Mixité : l'égalité déchante

mixiteÉdith Maruéjouls est chargée de mission « égalité » au sein de la mairie de Floirac, commune girondine de 16 000 habitant.es. Elle contribue à définir et à mettre en œuvre une politique d'égalité dans les pratiques de loisirs entre hommes et femmes. Elle a soutenu en 2014 une thèse en géographie du genre intitulée « Mixité, égalité et genre dans les espaces du loisir des jeunes. Pertinence d'un paradigme féministe ». Elle évoque dans cet entretien son travail sur les inégalités réelles entre les sexes et aborde plus particulièrement le cas des espaces de loisir des jeunes, terreau de ces processus.
 
Vous expliquez que l’égalité est un projet fondamental qui structure la réalité des rapports entre hommes et femmes.
 
L’égalité doit avoir un niveau opérationnel sur le territoire. Dans le triptyque républicain français « liberté-égalité-fraternité », l’égalité est un projet politique. La liberté et la fraternité sont davantage des notions philosophiques – qui sont certes aussi des projets sociétaux – mais la notion d’égalité doit avoir une mise en pratique sur le territoire. Aujourd’hui, il y a une égalité en droit mais, finalement, l’égalité de traitement est très fragile. L’égalité, dans un pays républicain et laïc, est la première des revendications, elle est censée permettre l’expression de la liberté. Si vous n’avez pas l’égalité en droits, ce n’est même pas la peine d’interroger l’égalité dans la société : c’est donc un enjeu démocratique.
 
Comment s’observe concrètement la question de l’(in)égalité au sein des politiques publiques de loisir que vous avez étudiées ?
 
Dans les loisirs, comme dans beaucoup d’autres domaines, il y a une inégalité sur trois champs : inégale redistribution de l’impôt, inégal accès, inégale valeur entre les filles et les garçons.

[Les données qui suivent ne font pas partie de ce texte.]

(** * clean_subtitles.py: the WebVTT subtitle cleaner

    A shallow embedding of [clean_vtt_subtitle] and of the statistics block of
    [main] (skills/youtube-subtitle-summarizer/clean_subtitles.py), and the
    properties of the cleaner stated in the specification.

    A Python [str] is a sequence of Unicode code points: a character is a
    code point in [N], a string a list of them.  The string methods and the
    two [re.sub] calls of the source are embedded as functions on such lists;
    the per-call [set] of seen lines is a [gset]. *)

From Stdlib Require Import NArith Ascii String.
From stdpp Require Import base decidable option list gmap pretty.

Local Open Scope N_scope.

(** ** Strings *)

Abbreviation char := N.
Abbreviation str := (list N).

(** An ASCII literal of the source as a list of code points. *)
Definition lit (s : string) : str :=
  List.map N_of_ascii (list_ascii_of_string s).

Definition NL : char := 10.    (* '\n' *)
Definition SP : char := 32.    (* ' ' *)
Definition LT : char := 60.    (* '<' *)
Definition GT : char := 62.    (* '>' *)
Definition SLASH : char := 47. (* '/' *)

(** [str.isspace] on one code point: the characters [str.strip()] strips and
    [str.split()] splits on (CPython's [_PyUnicode_IsWhitespace]). *)
Definition isspace (c : char) : bool :=
  ((9 <=? c) && (c <=? 13))            (* \t \n \v \f \r *)
  || ((28 <=? c) && (c <=? 32))        (* FS GS RS US and the space *)
  || (c =? 133) || (c =? 160)          (* NEL, no-break space *)
  || (c =? 5760)                       (* U+1680 *)
  || ((8192 <=? c) && (c <=? 8202))    (* U+2000 .. U+200A *)
  || (c =? 8232) || (c =? 8233)        (* U+2028, U+2029 *)
  || (c =? 8239) || (c =? 8287)        (* U+202F, U+205F *)
  || (c =? 12288).                     (* U+3000 *)

(** [s.split(sep)] for a one-character separator: never an empty list. *)
Fixpoint py_split_sep (sep : char) (s : str) : list str :=
  match s with
  | [] => [[]]
  | c :: t =>
      if c =? sep then [] :: py_split_sep sep t
      else match py_split_sep sep t with
           | l :: ls => (c :: l) :: ls
           | [] => [[c]]
           end
  end.

(** [sep.join(parts)]. *)
Fixpoint py_join (sep : str) (parts : list str) : str :=
  match parts with
  | [] => []
  | [p] => p
  | p :: rest => p ++ sep ++ py_join sep rest
  end.

(** [s.startswith(p)]. *)
Fixpoint startswith (p s : str) : bool :=
  match p, s with
  | [], _ => true
  | _ :: _, [] => false
  | a :: p', b :: s' => (a =? b) && startswith p' s'
  end.

(** [p in s]: [p] starts at some position of [s]. *)
Fixpoint contains (p s : str) : bool :=
  startswith p s ||
  match s with
  | [] => false
  | _ :: s' => contains p s'
  end.

(** [s.strip()]: whitespace removed at both ends. *)
Fixpoint lstrip (s : str) : str :=
  match s with
  | c :: t => if isspace c then lstrip t else s
  | [] => []
  end.

Definition rstrip (s : str) : str := rev (lstrip (rev s)).

Definition py_strip (s : str) : str := rstrip (lstrip s).

(** [s.split()]: the maximal runs of non-whitespace characters; [w] is the
    run being read. *)
Fixpoint split_ws (w : str) (s : str) : list str :=
  match s with
  | [] => match w with [] => [] | _ => [w] end
  | c :: t =>
      if isspace c
      then match w with [] => split_ws [] t | _ => w :: split_ws [] t end
      else split_ws (w ++ [c]) t
  end.

Definition py_split (s : str) : list str := split_ws [] s.

(** Truth value of a string: non-empty. *)
Definition truthy (s : str) : bool :=
  match s with [] => false | _ => true end.

(** ** Regular expressions

    The fragment of Python's [re] syntax the two patterns of the source use:
    single characters, a negated one-character class, [\w], concatenation,
    greedy [?] and greedy [+] over a character class. *)

Inductive cclass : Type :=
  | CChar (c : char)      (* the character itself *)
  | CNot (c : char)       (* [^c] *)
  | CWord.                (* \w *)

Inductive regex : Type :=
  | RClass (k : cclass)
  | RCat (r1 r2 : regex)
  | ROpt (r : regex)      (* r? *)
  | RPlus (k : cclass).   (* k+ *)

(** A Unicode table for the instances below: an interpreter whose [\w]
    accepts nothing above U+007F. *)
Definition ascii_alnum_only : char -> bool := fun _ => false.

Section Cleaner.

(** [\w] on a [str] pattern matches the underscore and what [str.isalnum]
    accepts.  Below U+0080 that is [0-9A-Za-z]; above it the answer is in
    the Unicode database of the interpreter, taken here as a parameter. *)
Variable unicode_alnum : char -> bool.

Definition is_word (c : char) : bool :=
  if c <? 128 then
    ((48 <=? c) && (c <=? 57)) || ((65 <=? c) && (c <=? 90))
    || ((97 <=? c) && (c <=? 122)) || (c =? 95)
  else unicode_alnum c.

Definition in_class (k : cclass) (c : char) : bool :=
  match k with
  | CChar a => c =? a
  | CNot a => negb (c =? a)
  | CWord => is_word c
  end.

(** [k+] at the start of [s]: what is left of [s] after each possible
    match, the longest match first (greedy, then backtracking). *)
Fixpoint plus_class (k : cclass) (s : str) : list str :=
  match s with
  | c :: t => if in_class k c then plus_class k t ++ [t] else []
  | [] => []
  end.

(** The backtracking matcher: [rmatch r s] lists what is left of [s] after
    each way [r] can match at the start of [s], in the order the engine
    tries them.  [re.match] takes the first. *)
Fixpoint rmatch (r : regex) (s : str) : list str :=
  match r with
  | RClass k =>
      match s with
      | c :: t => if in_class k c then [t] else []
      | [] => []
      end
  | RCat r1 r2 => rmatch r1 s ≫= rmatch r2
  | ROpt r1 => rmatch r1 s ++ [s]
  | RPlus k => plus_class k s
  end.

(** Length of the match of [r] at the start of [s], if there is one. *)
Definition re_match (r : regex) (s : str) : option nat :=
  match rmatch r s with
  | rest :: _ => Some (length s - length rest)%nat
  | [] => None
  end.

(** [re.sub(r, '', s)]: scanning left to right, every leftmost match is
    dropped and the scan resumes after it; a character at which nothing
    matches is kept.  [skip] counts the characters of the current match
    still to drop. *)
Fixpoint re_sub_from (r : regex) (skip : nat) (s : str) : str :=
  match s with
  | [] => []
  | c :: t =>
      match skip with
      | S k => re_sub_from r k t
      | O =>
          match re_match r s with
          | Some (S k) => re_sub_from r k t
          | _ => c :: re_sub_from r 0 t
          end
      end
  end.

Definition re_sub (r : regex) (s : str) : str := re_sub_from r 0 s.

(** r'<[^>]+>' *)
Definition tag_re : regex :=
  RCat (RClass (CChar LT)) (RCat (RPlus (CNot GT)) (RClass (CChar GT))).

(** r'</?\w+>' *)
Definition mark_re : regex :=
  RCat (RClass (CChar LT))
    (RCat (ROpt (RClass (CChar SLASH)))
       (RCat (RPlus CWord) (RClass (CChar GT)))).

(** ** The cleaner *)

(** The state of the loop: the lines emitted so far and the set of them. *)
Record loop_state : Type := LoopState {
  text_lines : list str;
  seen_lines : gset str
}.

Definition init_state : loop_state :=
  {| text_lines := []; seen_lines := ∅ |}.

(** Line 28: the line starts with a VTT header keyword. *)
Definition is_header (line : str) : bool :=
  startswith (lit "WEBVTT") line || startswith (lit "Kind:") line
  || startswith (lit "Language:") line.

(** Line 32: the line holds a timing arrow. *)
Definition is_timing (line : str) : bool := contains (lit "-->") line.

(** Line 36: [not line.strip()]. *)
Definition is_blank (line : str) : bool := negb (truthy (py_strip line)).

(** Lines 40 to 46: both tag removals, then the whitespace collapse. *)
Definition strip_tags (line : str) : str := re_sub tag_re line.

Definition strip_marks (line : str) : str := re_sub mark_re line.

Definition collapse_ws (line : str) : str := py_join [SP] (py_split line).

Definition clean_text (line : str) : str :=
  collapse_ws (strip_marks (strip_tags line)).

L’inégale redistribution d’abord. Une société n’est pas égalitaire si la question de la justice sociale n’est pas posée. Mon travail questionne par exemple la redistribution de l’impôt. Lorsque des équipements sont mis en place via des politiques publiques, l’impôt est redistribué avec un objectif ; en l’occurrence, celui de permettre aux gens qui en sont le plus éloignés l’accès à des droits fondamentaux : l’équipement, la santé, la nourriture, etc. Si ces équipements et ces politiques-là s’adressent à 90 % à des hommes, c’est un problème égalitaire, ce n’est pas plus compliqué que ça. C’est comme si vous vous rendiez compte qu’il y a 90 % de patients de sexe masculin dans les hôpitaux publics : vous poseriez légitimement la question de la santé des femmes. Où vont-elles se faire soigner ? Qu’en est-il de leur santé ? Nous pouvons poser des questions similaires pour le loisir.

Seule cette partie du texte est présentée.